The amended agreement maintains the divestiture of private label brands Debi Lilly Design, Primo Taglio, Open Nature, ReadyMeals and Waterfront Bistro to C&S. The revised agreement also provides C&S with access to the Signature and O Organics private label brands.
The updated plan will:
Subject to fulfillment of customary closing conditions, including Federal Trade Commission and/or other governmental clearance, and the completion of the Kroger-Albertsons merger, C&S will pay Kroger an all-cash consideration of approximately $2.9 billion, including customary adjustments.

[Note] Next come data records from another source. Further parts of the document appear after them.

(* ===== verification/JobsStore.v ===== *)
(** The durable store of the one latest operation (internal/jobs/store.go)
    over the SQLite tables of migrations 008, 009 and 010.

    Each table is a list of rows (the singleton table an option); each SQL
    statement of the source is one function on the tables, which returns
    [None] where the schema's constraints reject the row.  The store methods
    are transactions (Effects) whose database calls may fail. *)
From S2P Require Import Prelude.
From S2P Require Import GoText.
From S2P Require Import GoTime.
From S2P Require Import Effects.
From S2P Require Import JobsTypes.

#[local] Open Scope string_scope.
#[local] Open Scope Z_scope.

#[export] Instance jobs_db_error : DbError Error := ErrOther.

(** ** Tables *)

Record LatestRow := mk_LatestRow {
  c_operation_id : string;
  c_reviewed_evidence_sha256 : string;
  c_kind : string;
  c_state : State;
  c_phase : Phase;
  c_requested_at_utc : bytes;
  c_started_at_utc : bytes;
  c_finished_at_utc : bytes;
  c_updated_at_utc : bytes;
  c_reason_code : string;
  c_may_have_changed : Z;
  c_inventory_state : InventoryState;
  c_inventory_code : string;
  c_redacted_output : string;
  c_output_truncated : Z;
  c_inventory_certificate_count : option Z;
  c_request_kind : Kind;
  c_report_context : RequestContext
}.

Record RequestedRow := mk_RequestedRow {
  q_operation_id : string; q_item_ordinal : Z; q_detail : RequestItem }.

Record ResultRow := mk_ResultRow {
  r_operation_id : string; r_item_ordinal : Z; r_item : ItemResult }.

Record Db := mk_Db {
  operation_latest : option LatestRow;
  operation_requested_item : list RequestedRow;
  operation_item_result : list ResultRow
}.

Definition empty_db : Db := mk_Db None [] [].

(** ** Constraints of the schema *)

Definition hex_lower (c : ascii) : bool := is_digit c || in_range "a" "f" c.
Definition code_char (c : ascii) : bool :=
  in_range "a" "z" c || is_digit c || Ascii.eqb c "_".
(** [column NOT GLOB '*[^class]*'] *)
Definition all_chars (class : ascii -> bool) (s : string) : bool := forallb class (to_bytes s).
Definition len_in (lo hi : Z) (l : bytes) : bool := (lo <=? blen l) && (blen l <=? hi).
Definition optional_stamp (l : bytes) : bool := (blen l =? 0) || len_in 20 30 l.
Definition is_bit (n : Z) : bool := (n =? 0) || (n =? 1).
Definition empty (l : bytes) : bool := (blen l =? 0).

Definition known_state (s : State) : bool := match s with StateOther _ => false | _ => true end.
Definition known_phase (p : Phase) : bool := match p with PhaseOther _ => false | _ => true end.
Definition known_inventory (s : InventoryState) : bool :=
  match s with InventoryOther _ => false | _ => true end.

Definition context_check (c : RequestContext) : bool :=
  (slen (RuntimeIdentity c) <=? 64) && (slen (RuntimeManifestID c) <=? 128)
  && (slen (ConfigurationPath c) <=? 4095) && (slen (StoragePath c) <=? 4095).

Definition nothing_reported (r : LatestRow) : bool :=
  String.eqb (c_reason_code r) "" && bool_decide (c_inventory_state r = InventoryPending)
  && String.eqb (c_inventory_code r) "" && String.eqb (c_redacted_output r) ""
  && (c_output_truncated r =? 0) && bool_decide (c_inventory_certificate_count r = None).

(** The last table constraint: which columns go together in which state. *)
Definition lifecycle_check (r : LatestRow) : bool :=
  match c_state r with
  | StateQueued =>
      bool_decide (c_phase r = PhaseQueued) && empty (c_started_at_utc r)
      && empty (c_finished_at_utc r) && (c_may_have_changed r =? 0) && nothing_reported r
  | StateRunning =>
      match c_phase r with
      | PhaseRevalidating | PhaseExecuting | PhaseRefreshingInventory => true
      | _ => false
      end && negb (empty (c_started_at_utc r)) && empty (c_finished_at_utc r) && nothing_reported r
  | _ =>
      bool_decide (c_phase r = PhaseNone) && negb (empty (c_started_at_utc r))
      && negb (empty (c_finished_at_utc r)) && negb (String.eqb (c_reason_code r) "")
      && match c_inventory_state r with
         | InventoryPending =>
             String.eqb (c_inventory_code r) ""
             && bool_decide (c_inventory_certificate_count r = None)
             && (bool_decide (c_state r = StateInterrupted) || bool_decide (c_state r = StateAmbiguous))
         | InventoryRefreshed =>
             negb (String.eqb (c_inventory_code r) "")
             && bool_decide (is_Some (c_inventory_certificate_count r))
         | InventoryUnavailable =>
             negb (String.eqb (c_inventory_code r) "")
             && bool_decide (c_inventory_certificate_count r = None)
         | InventoryOther _ => false
         end
  end.

Definition row_check (r : LatestRow) : bool :=
  (slen (c_operation_id r) =? 32) && all_chars hex_lower (c_operation_id r)
  && (slen (c_reviewed_evidence_sha256 r) =? 64) && all_chars hex_lower (c_reviewed_evidence_sha256 r)
  && String.eqb (c_kind r) "manual"
  && known_state (c_state r) && known_phase (c_phase r)
  && len_in 20 30 (c_requested_at_utc r) && optional_stamp (c_started_at_utc r)
  && optional_stamp (c_finished_at_utc r) && len_in 20 30 (c_updated_at_utc r)
  && (slen (c_reason_code r) <=? 64) && all_chars code_char (c_reason_code r)
  && is_bit (c_may_have_changed r) && known_inventory (c_inventory_state r)
  && (slen (c_inventory_code r) <=? 64) && all_chars code_char (c_inventory_code r)
  && (slen (c_redacted_output r) <=? 262144) && is_bit (c_output_truncated r)
  && match c_inventory_certificate_count r with
     | None => true
     | Some n => (0 <=? n) && (n <=? 10000)
     end
  && match c_request_kind r with KindOther _ => false | _ => true end
  && context_check (c_report_context r) && lifecycle_check r.

Definition requested_check (q : RequestedRow) : bool :=
  (0 <=? q_item_ordinal q) && (q_item_ordinal q <=? 255)
  && (1 <=? slen (ri_Name (q_detail q))) && (slen (ri_Name (q_detail q)) <=? 255)
  && (slen (ri_Account (q_detail q)) <=? 64) && (slen (ri_CA (q_detail q)) <=? 255)
  && (slen (ri_ChallengeKind (q_detail q)) <=? 32) && (slen (ri_ChallengeMode (q_detail q)) <=? 64).

Definition result_check (r : ResultRow) : bool :=
  (0 <=? r_item_ordinal r) && (r_item_ordinal r <=? 255)
  && (1 <=? slen (item_Name (r_item r))) && (slen (item_Name (r_item r)) <=? 255)
  && known_item_state (item_State (r_item r))
  && (1 <=? slen (item_Code (r_item r))) && (slen (item_Code (r_item r)) <=? 64)
  && all_chars code_char (item_Code (r_item r)).

(** ** Statements *)

(** [INSERT INTO operation_latest] *)
Definition insert_latest (row : LatestRow) (d : Db) : option (unit * Db) :=
  match operation_latest d with
  | Some _ => None
  | None =>
      if row_check row
      then Some (tt, mk_Db (Some row) (operation_requested_item d) (operation_item_result d))
      else None
  end.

Merger creates meaningful benefits for customers, associates and communities
The proposed merger with Albertsons Cos. will produce meaningful and measurable benefits for customers, associates and communities across the country. The combined company committed that no stores, distribution centers or manufacturing facilities will close as a result of the merger.

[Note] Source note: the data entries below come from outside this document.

Lemma validate_shape_iff o : validate_shape o = Ok tt <-> base_ok o /\ state_ok o.
Proof.
  unfold validate_shape, state_ok. split.
  - intros H. apply bind_Ok in H as ([] & ? & H). apply bind_Ok in H as (? & Hk%reject_if_Ok & H).
    do 3 apply bind_Ok in H as ([] & ? & H).
    rewrite andb_false_iff, !negb_false_iff, !bool_decide_eq_true in Hk.
    split; [by constructor|].
    destruct (op_State o); rewrite <- ?validate_queued_iff, <- ?validate_running_iff,
      <- ?validate_terminal_iff; done.
  - intros [[Hid Hk Hr H1 H2] H]. rewrite Hid, Hr, H1, H2. cbn.
    replace (negb (bool_decide (op_Kind o = KindManual)) && negb (bool_decide (op_Kind o = KindScheduled)))
      with false by (symmetry; apply andb_false_iff; rewrite !negb_false_iff, !bool_decide_eq_true; done).
    cbn. destruct (op_State o); rewrite ?validate_queued_iff, ?validate_running_iff,
      ?validate_terminal_iff; done.
Qed.

Lemma state_cases o : state_ok o ->
  (op_State o = StateQueued /\ queued_ok o) \/ (op_State o = StateRunning /\ running_ok o) \/
  (State_terminal (op_State o) = true /\ terminal_ok o).
Proof. unfold state_ok. destruct (op_State o); cbn; naive_solver. Qed.

(** What remains of [validateOperation] once the shape is right: the order of
    the timestamps. *)
Lemma validateOperation_shape o : validate_shape o = Ok tt ->
  validateOperation o
  = (_ ← reject_if (before (UpdatedAt o) (RequestedAt o)) "operation update precedes request";
     validate_order o).
Proof.
  intros H. pose proof H as [[Hid Hk Hr H1 H2] _]%validate_shape_iff.
  unfold validateOperation. rewrite Hid, Hr, H1, H2. cbn.
  replace (negb (bool_decide (op_Kind o = KindManual)) && negb (bool_decide (op_Kind o = KindScheduled)))
    with false by (symmetry; apply andb_false_iff; rewrite !negb_false_iff, !bool_decide_eq_true; done).
  cbn. destruct (before _ _); [done|]. cbn.
  unfold validate_shape in H. rewrite Hid, Hr, H1, H2 in H. cbn in H.
  apply bind_Ok in H as (_ & _ & H). by rewrite H.
Qed.

Lemma validateOperation_is_shaped o : validateOperation o = Ok tt -> validate_shape o = Ok tt.
Proof.
  unfold validateOperation, validate_shape. intros H.
  apply bind_Ok in H as ([] & -> & H). cbn. apply bind_Ok in H as ([] & -> & H). cbn.
  apply bind_Ok in H as ([] & -> & H). cbn. apply bind_Ok in H as ([] & -> & H). cbn.
  apply bind_Ok in H as ([] & -> & H). cbn. apply bind_Ok in H as ([] & _ & H). cbn.
  by apply bind_Ok in H as ([] & -> & H).
Qed.

(** ** The schema accepts every well-shaped operation *)

Lemma stamp_optional t : optional_stamp (stamp t) = true.
Proof. unfold optional_stamp, stamp. destruct (is_zero t); [done|]. by rewrite formatTime_length, orb_true_r. Qed.

Lemma formatTime_not_empty t : empty (formatTime t) = false.
Proof. unfold empty, formatTime. pose proof (format_length t). apply Z.eqb_neq. lia. Qed.

Lemma stamp_set t : validateTime t true = Ok tt -> empty (stamp t) = false.
Proof. intros H. rewrite stamp_valid by done. apply formatTime_not_empty. Qed.

Lemma stamp_zero t : is_zero t = true -> empty (stamp t) = true.
Proof. unfold stamp. by intros ->. Qed.

Lemma validateInventory_cases v b : validateInventory v b = Ok tt ->
  (v = pending_inventory /\ b = true) \/
  (inv_State v = InventoryRefreshed /\ validateCode (inv_Code v) true = Ok tt /\
     exists n, CertificateCount v = Some n /\ 0 <= n <= 10000) \/
  (inv_State v = InventoryUnavailable /\ validateCode (inv_Code v) true = Ok tt /\
     CertificateCount v = None).
Proof.
  intros H. pose proof H as H0. unfold validateInventory in H.
  destruct (inv_State v) eqn:S; [| | |done].
  - left. split_checks H. destruct b; [|done]. split; [|done]. by apply pending_inventory_iff.
  - right; left. apply bind_Ok in H as ([] & Hc%map_err_Ok & H). split_checks H.
    destruct (CertificateCount v) as [n|]; [|done]. unfold maximumCertificateCount in *. bool_prop.
    split_and!; [done..|]. exists n. split; [done|lia].
  - right; right. apply bind_Ok in H as ([] & Hc%map_err_Ok & H). split_checks H.
    by rewrite <- eq_None_not_Some in H.
Qed.

Lemma well_shaped_inventory o : state_ok o ->
  validateInventory (op_Inventory o) (negb (State_terminal (op_State o)) || may_stay_pending (op_State o))
  = Ok tt.
Proof.
  intros [(-> & Hq)|[(-> & Hq)|(Ht & Hq)]]%state_cases.
  - destruct Hq as (_ & _ & _ & _ & _ & _ & _ & _ & ->). done.
  - destruct Hq as (_ & _ & _ & _ & _ & _ & _ & ->). done.
  - rewrite Ht. apply Hq.
Qed.

Lemma state_ok_code o : state_ok o ->
  slen (op_Code o) <= 64 /\ all_chars code_char (op_Code o) = true /\ slen (op_Output o) <= 262144.
Proof.
  intros [(_ & Hq)|[(_ & Hq)|(_ & Hq)]]%state_cases.
  - destruct Hq as (_ & _ & _ & _ & -> & -> & _). done.
  - destruct Hq as (_ & _ & _ & -> & -> & _). done.
  - destruct Hq as (_ & _ & _ & Hc & Ho & _). apply validateCode_Ok in Hc as (_ & ? & ?).
    split_and!; [done..|]. unfold validateOutput in Ho. split_checks Ho.
    unfold maximumOutputBytes in *. lia.
Qed.

Lemma lifecycle_ok o : state_ok o -> lifecycle_check (row_of o) = true.
Proof.
  intros H. pose proof (well_shaped_inventory o H) as Hi.
  unfold lifecycle_check, nothing_reported; cbn.
  destruct (state_cases o H) as [(-> & Hq)|[(-> & Hq)|(Ht & Hq)]].
  - destruct Hq as (-> & Hs & Hf & -> & -> & -> & -> & _ & ->).
    by rewrite !stamp_zero by done.
  - destruct Hq as ([-> | [-> | ->]] & Hs & Hf & -> & -> & -> & _ & ->);
      rewrite stamp_set, stamp_zero by done; done.
  - destruct Hq as (Hp & Hs & Hf & Hc & _).
    apply validateCode_Ok in Hc as (Hc & _).
    transitivity (match inv_State (op_Inventory o) with
      | InventoryPending => String.eqb (inv_Code (op_Inventory o)) ""
          && bool_decide (CertificateCount (op_Inventory o) = None)
          && (bool_decide (op_State o = StateInterrupted) || bool_decide (op_State o = StateAmbiguous))
      | InventoryRefreshed => negb (String.eqb (inv_Code (op_Inventory o)) "")
          && bool_decide (is_Some (CertificateCount (op_Inventory o)))
      | InventoryUnavailable => negb (String.eqb (inv_Code (op_Inventory o)) "")
          && bool_decide (CertificateCount (op_Inventory o) = None)
      | InventoryOther _ => false end).
    { rewrite Hp, !stamp_set, (proj2 (String.eqb_neq _ _) Hc) by done.
      by destruct (op_State o). }
    apply validateInventory_cases in Hi as [(-> & Hb)|[(-> & Hcode & n & -> & _)|(-> & Hcode & ->)]].
    + rewrite Ht in Hb. by destruct (op_State o).
    + apply validateCode_Ok in Hcode as (Hcode & _). by rewrite (proj2 (String.eqb_neq _ _) Hcode).
    + apply validateCode_Ok in Hcode as (Hcode & _). by rewrite (proj2 (String.eqb_neq _ _) Hcode).
Qed.

(** Reduces the projections of explicit rows and operations, and nothing else. *)
Ltac row_fields :=
  cbn [c_operation_id c_reviewed_evidence_sha256 c_kind c_state c_phase c_requested_at_utc
       c_started_at_utc c_finished_at_utc c_updated_at_utc c_reason_code c_may_have_changed
       c_inventory_state c_inventory_code c_redacted_output c_output_truncated
       c_inventory_certificate_count c_request_kind c_report_context
       op_ID op_Kind op_State op_Phase RequestedAt StartedAt FinishedAt UpdatedAt op_Code
       op_MayHaveChanged op_Inventory op_Output op_OutputTruncated op_Items op_Request].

Customers will benefit from lower prices and more choices following the merger close. Kroger committed to investing $500 million to begin lowering prices day one post-close, and an additional $1.3 billion to improve Albertsons Cos.’ stores.
This commitment builds on Kroger’s long track record of reducing prices every year, with $5 billion invested to lower prices since 2003. Customers will also have access to more favorite items from their own communities, as Kroger committed to increasing the number of local products in its stores by 10 percent post-close. This merger creates more opportunities for families to access the fresh, affordable foods they love.
As a combined company, Kroger committed to investing $1 billion to raise wages and comprehensive benefits. This builds on the incremental $2.4 billion Kroger invested to improve wages and comprehensive benefits since 2018. To provide the best holistic support for each associate, the company will also extend continuing education and financial literacy benefits to all associates following the merger close. As union membership continues to decline nationwide, especially in the grocery industry, this merger is the best way to secure union jobs. Kroger has added more than 100,000 good-paying union jobs since 2012.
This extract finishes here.